PROVIDED INFORMATION Start Marker
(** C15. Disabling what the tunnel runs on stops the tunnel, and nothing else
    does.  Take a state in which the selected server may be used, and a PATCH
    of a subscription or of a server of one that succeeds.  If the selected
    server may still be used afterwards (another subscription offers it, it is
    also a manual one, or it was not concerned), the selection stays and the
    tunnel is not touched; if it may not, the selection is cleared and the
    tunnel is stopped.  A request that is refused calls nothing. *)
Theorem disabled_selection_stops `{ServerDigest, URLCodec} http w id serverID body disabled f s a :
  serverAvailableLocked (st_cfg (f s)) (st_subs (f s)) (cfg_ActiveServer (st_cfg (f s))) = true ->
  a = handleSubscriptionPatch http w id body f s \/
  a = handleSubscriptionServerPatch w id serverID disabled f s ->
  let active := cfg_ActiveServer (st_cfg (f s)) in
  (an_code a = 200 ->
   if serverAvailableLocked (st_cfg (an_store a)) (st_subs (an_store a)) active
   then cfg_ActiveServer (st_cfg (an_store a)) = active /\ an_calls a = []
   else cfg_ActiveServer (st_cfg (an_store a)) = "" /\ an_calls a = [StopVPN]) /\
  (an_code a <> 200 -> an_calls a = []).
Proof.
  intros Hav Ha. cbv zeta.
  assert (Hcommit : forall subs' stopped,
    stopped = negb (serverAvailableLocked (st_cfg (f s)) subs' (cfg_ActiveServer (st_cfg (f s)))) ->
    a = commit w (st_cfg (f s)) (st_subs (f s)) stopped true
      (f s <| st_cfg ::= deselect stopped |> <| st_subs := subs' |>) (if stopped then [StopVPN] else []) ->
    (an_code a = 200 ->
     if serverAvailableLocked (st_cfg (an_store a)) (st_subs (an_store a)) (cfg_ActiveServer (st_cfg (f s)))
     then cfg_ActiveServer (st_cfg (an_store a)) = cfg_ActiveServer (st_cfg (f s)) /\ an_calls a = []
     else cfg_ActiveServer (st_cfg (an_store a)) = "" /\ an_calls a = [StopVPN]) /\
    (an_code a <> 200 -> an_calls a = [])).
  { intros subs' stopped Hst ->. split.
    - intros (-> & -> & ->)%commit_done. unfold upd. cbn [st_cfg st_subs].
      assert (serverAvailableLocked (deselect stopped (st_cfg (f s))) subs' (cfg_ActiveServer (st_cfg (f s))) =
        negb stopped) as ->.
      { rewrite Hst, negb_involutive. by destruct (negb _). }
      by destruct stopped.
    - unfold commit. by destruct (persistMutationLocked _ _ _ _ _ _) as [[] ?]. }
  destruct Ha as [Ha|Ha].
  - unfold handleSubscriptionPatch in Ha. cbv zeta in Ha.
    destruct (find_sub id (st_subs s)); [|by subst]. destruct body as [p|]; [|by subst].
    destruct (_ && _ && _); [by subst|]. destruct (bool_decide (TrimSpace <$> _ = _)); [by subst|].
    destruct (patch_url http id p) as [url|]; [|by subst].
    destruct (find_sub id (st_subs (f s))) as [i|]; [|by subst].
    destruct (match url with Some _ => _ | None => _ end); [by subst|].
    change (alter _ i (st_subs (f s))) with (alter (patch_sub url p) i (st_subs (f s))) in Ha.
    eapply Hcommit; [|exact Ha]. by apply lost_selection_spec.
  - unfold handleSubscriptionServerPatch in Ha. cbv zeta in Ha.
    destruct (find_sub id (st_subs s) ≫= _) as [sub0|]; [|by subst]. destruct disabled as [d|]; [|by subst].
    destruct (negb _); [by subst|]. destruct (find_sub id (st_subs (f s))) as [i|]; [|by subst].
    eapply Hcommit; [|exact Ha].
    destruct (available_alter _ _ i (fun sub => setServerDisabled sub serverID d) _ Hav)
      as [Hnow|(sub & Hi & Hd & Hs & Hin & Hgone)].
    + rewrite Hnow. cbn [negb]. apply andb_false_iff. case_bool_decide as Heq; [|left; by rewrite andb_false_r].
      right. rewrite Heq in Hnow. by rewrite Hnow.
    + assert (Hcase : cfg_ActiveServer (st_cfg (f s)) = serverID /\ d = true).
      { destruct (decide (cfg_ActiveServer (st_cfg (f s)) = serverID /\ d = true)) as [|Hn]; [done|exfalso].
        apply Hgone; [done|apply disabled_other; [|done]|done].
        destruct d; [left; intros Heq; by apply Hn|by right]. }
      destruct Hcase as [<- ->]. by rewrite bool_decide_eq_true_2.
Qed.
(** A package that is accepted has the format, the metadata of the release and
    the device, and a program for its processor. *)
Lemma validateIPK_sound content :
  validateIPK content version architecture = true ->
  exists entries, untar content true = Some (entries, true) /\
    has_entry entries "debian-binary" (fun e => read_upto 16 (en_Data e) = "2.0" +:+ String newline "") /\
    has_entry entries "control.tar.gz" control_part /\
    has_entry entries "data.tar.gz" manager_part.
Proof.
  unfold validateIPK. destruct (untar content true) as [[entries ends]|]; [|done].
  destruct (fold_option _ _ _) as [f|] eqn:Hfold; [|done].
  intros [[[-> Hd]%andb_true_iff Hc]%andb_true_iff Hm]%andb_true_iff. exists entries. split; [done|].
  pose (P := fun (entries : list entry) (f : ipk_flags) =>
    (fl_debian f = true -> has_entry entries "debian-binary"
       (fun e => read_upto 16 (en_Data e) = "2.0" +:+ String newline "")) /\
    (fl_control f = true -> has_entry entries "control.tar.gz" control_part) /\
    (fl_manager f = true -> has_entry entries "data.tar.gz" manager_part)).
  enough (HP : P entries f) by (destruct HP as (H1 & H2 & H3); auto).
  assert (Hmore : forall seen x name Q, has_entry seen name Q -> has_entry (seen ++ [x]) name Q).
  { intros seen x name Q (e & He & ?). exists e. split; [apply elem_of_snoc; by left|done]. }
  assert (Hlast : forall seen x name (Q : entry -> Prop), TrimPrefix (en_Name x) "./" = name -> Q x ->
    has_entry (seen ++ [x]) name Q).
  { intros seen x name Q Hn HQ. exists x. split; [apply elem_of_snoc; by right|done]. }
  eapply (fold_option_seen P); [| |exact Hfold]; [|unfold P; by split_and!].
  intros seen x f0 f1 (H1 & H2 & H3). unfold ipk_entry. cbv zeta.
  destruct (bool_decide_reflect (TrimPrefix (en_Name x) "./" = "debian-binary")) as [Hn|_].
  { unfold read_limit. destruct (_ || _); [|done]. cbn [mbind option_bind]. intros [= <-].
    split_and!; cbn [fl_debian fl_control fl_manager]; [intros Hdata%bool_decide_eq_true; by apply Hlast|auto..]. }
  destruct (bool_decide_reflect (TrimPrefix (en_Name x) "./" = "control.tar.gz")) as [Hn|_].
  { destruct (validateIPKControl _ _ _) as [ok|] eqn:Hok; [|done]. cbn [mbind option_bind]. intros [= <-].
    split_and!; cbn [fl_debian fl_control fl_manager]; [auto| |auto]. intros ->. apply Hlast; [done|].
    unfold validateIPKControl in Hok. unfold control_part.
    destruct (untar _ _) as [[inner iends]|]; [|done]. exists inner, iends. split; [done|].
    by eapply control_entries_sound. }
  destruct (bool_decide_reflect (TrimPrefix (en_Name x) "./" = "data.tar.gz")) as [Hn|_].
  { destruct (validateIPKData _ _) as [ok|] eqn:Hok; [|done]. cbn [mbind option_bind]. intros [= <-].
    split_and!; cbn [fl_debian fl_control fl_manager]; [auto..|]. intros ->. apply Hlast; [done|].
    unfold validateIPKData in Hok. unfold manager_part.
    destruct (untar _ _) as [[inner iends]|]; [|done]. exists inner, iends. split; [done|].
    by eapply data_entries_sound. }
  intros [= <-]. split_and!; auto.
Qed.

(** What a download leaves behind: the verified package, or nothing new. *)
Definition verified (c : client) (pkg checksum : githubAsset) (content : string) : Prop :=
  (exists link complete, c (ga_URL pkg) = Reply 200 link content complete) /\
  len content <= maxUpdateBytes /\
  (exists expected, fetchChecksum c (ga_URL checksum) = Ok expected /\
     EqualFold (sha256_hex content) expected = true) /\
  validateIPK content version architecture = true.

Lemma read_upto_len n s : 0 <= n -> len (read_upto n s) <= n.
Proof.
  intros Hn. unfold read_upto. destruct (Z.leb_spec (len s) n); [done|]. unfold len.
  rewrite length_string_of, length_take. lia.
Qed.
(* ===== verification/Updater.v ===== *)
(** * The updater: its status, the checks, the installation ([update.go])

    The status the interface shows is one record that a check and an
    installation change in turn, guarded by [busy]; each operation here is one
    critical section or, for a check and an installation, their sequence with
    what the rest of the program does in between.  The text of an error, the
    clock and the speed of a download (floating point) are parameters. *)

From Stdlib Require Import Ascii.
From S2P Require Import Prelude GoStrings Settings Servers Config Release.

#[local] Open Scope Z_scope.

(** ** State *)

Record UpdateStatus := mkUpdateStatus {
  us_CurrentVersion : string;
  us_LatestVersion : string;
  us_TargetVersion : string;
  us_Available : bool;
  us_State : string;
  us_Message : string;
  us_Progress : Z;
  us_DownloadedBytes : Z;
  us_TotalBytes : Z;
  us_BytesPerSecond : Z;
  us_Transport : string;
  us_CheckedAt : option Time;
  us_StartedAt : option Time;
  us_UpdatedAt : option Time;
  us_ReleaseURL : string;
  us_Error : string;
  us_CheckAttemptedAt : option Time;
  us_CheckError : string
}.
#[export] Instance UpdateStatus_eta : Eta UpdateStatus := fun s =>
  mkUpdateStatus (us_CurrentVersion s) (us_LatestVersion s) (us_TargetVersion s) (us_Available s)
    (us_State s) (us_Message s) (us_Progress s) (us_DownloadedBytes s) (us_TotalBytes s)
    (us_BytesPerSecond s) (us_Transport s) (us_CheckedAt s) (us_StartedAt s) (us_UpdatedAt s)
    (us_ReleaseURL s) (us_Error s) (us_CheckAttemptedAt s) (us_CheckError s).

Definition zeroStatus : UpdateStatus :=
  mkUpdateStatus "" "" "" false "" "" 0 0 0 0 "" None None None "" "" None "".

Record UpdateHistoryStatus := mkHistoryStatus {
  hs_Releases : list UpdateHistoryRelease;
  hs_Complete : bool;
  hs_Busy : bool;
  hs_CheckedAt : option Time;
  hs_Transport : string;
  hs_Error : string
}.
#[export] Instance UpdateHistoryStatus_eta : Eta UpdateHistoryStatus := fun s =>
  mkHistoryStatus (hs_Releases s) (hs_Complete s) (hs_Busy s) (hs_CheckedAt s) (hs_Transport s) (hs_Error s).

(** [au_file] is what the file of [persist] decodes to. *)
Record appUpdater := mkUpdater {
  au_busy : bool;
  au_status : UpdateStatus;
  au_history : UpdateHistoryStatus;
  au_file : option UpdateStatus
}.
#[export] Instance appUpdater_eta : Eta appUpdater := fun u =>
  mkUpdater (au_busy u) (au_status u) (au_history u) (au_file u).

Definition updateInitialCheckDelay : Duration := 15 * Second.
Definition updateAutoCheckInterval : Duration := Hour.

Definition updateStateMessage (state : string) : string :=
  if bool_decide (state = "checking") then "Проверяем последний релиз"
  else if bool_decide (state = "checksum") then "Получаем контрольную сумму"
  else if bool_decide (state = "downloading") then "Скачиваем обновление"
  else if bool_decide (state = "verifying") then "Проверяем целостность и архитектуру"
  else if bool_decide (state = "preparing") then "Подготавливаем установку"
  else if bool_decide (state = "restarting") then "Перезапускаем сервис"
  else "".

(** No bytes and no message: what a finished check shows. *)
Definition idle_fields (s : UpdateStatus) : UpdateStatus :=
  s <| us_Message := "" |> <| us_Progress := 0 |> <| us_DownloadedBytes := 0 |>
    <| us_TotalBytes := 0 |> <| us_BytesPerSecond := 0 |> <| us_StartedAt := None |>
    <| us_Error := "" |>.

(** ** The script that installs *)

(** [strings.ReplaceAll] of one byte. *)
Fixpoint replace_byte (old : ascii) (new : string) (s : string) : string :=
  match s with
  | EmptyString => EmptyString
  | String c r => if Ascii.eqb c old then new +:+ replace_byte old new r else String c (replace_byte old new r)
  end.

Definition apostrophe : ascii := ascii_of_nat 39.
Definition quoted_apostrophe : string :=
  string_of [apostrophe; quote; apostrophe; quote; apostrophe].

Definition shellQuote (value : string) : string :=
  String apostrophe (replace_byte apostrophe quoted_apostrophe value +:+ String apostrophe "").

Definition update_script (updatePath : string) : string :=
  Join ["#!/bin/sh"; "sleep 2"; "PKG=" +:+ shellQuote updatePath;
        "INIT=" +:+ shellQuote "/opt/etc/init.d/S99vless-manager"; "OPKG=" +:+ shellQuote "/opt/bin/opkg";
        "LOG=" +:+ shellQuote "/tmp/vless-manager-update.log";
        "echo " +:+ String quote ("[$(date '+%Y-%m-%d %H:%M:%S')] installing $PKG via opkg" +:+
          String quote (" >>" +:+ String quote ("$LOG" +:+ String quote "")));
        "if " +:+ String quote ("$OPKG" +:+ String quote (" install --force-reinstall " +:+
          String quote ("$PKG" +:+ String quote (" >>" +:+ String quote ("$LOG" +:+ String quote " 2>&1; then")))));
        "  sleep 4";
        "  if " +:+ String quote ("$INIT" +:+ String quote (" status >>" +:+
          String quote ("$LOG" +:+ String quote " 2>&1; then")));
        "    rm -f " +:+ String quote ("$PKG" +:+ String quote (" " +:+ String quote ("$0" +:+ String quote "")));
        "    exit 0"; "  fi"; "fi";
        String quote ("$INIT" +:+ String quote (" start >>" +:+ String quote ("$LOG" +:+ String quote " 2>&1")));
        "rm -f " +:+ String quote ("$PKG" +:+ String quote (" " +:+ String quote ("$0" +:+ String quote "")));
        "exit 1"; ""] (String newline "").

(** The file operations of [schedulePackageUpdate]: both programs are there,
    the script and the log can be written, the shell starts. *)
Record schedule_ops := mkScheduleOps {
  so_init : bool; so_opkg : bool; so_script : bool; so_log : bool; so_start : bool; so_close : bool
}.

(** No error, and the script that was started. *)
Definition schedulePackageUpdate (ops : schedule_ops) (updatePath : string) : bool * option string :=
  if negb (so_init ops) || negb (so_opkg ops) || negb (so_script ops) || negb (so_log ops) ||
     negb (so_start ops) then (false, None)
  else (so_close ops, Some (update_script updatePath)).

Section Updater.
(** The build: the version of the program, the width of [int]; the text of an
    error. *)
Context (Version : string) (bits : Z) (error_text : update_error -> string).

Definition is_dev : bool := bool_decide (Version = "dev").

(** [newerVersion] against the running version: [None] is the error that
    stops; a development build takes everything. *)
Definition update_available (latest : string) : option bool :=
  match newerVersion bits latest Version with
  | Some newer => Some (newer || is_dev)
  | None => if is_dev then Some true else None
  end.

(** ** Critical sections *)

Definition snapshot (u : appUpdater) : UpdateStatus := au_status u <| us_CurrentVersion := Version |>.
PROVIDED INFORMATION End Marker
▶ **THE TASK**:
What is needed is an exact copy of the lines above, from the one containing "by eapply data_entries_sound." through the one containing "(* ===== verification/Updater.v ===== *)", with nothing added.

▶ **TASK RESULT**:
    by eapply data_entries_sound. }
  intros [= <-]. split_and!; auto.
Qed.

(** What a download leaves behind: the verified package, or nothing new. *)
Definition verified (c : client) (pkg checksum : githubAsset) (content : string) : Prop :=
  (exists link complete, c (ga_URL pkg) = Reply 200 link content complete) /\
  len content <= maxUpdateBytes /\
  (exists expected, fetchChecksum c (ga_URL checksum) = Ok expected /\
     EqualFold (sha256_hex content) expected = true) /\
  validateIPK content version architecture = true.

Lemma read_upto_len n s : 0 <= n -> len (read_upto n s) <= n.
Proof.
  intros Hn. unfold read_upto. destruct (Z.leb_spec (len s) n); [done|]. unfold len.
  rewrite length_string_of, length_take. lia.
Qed.
(* ===== verification/Updater.v ===== *)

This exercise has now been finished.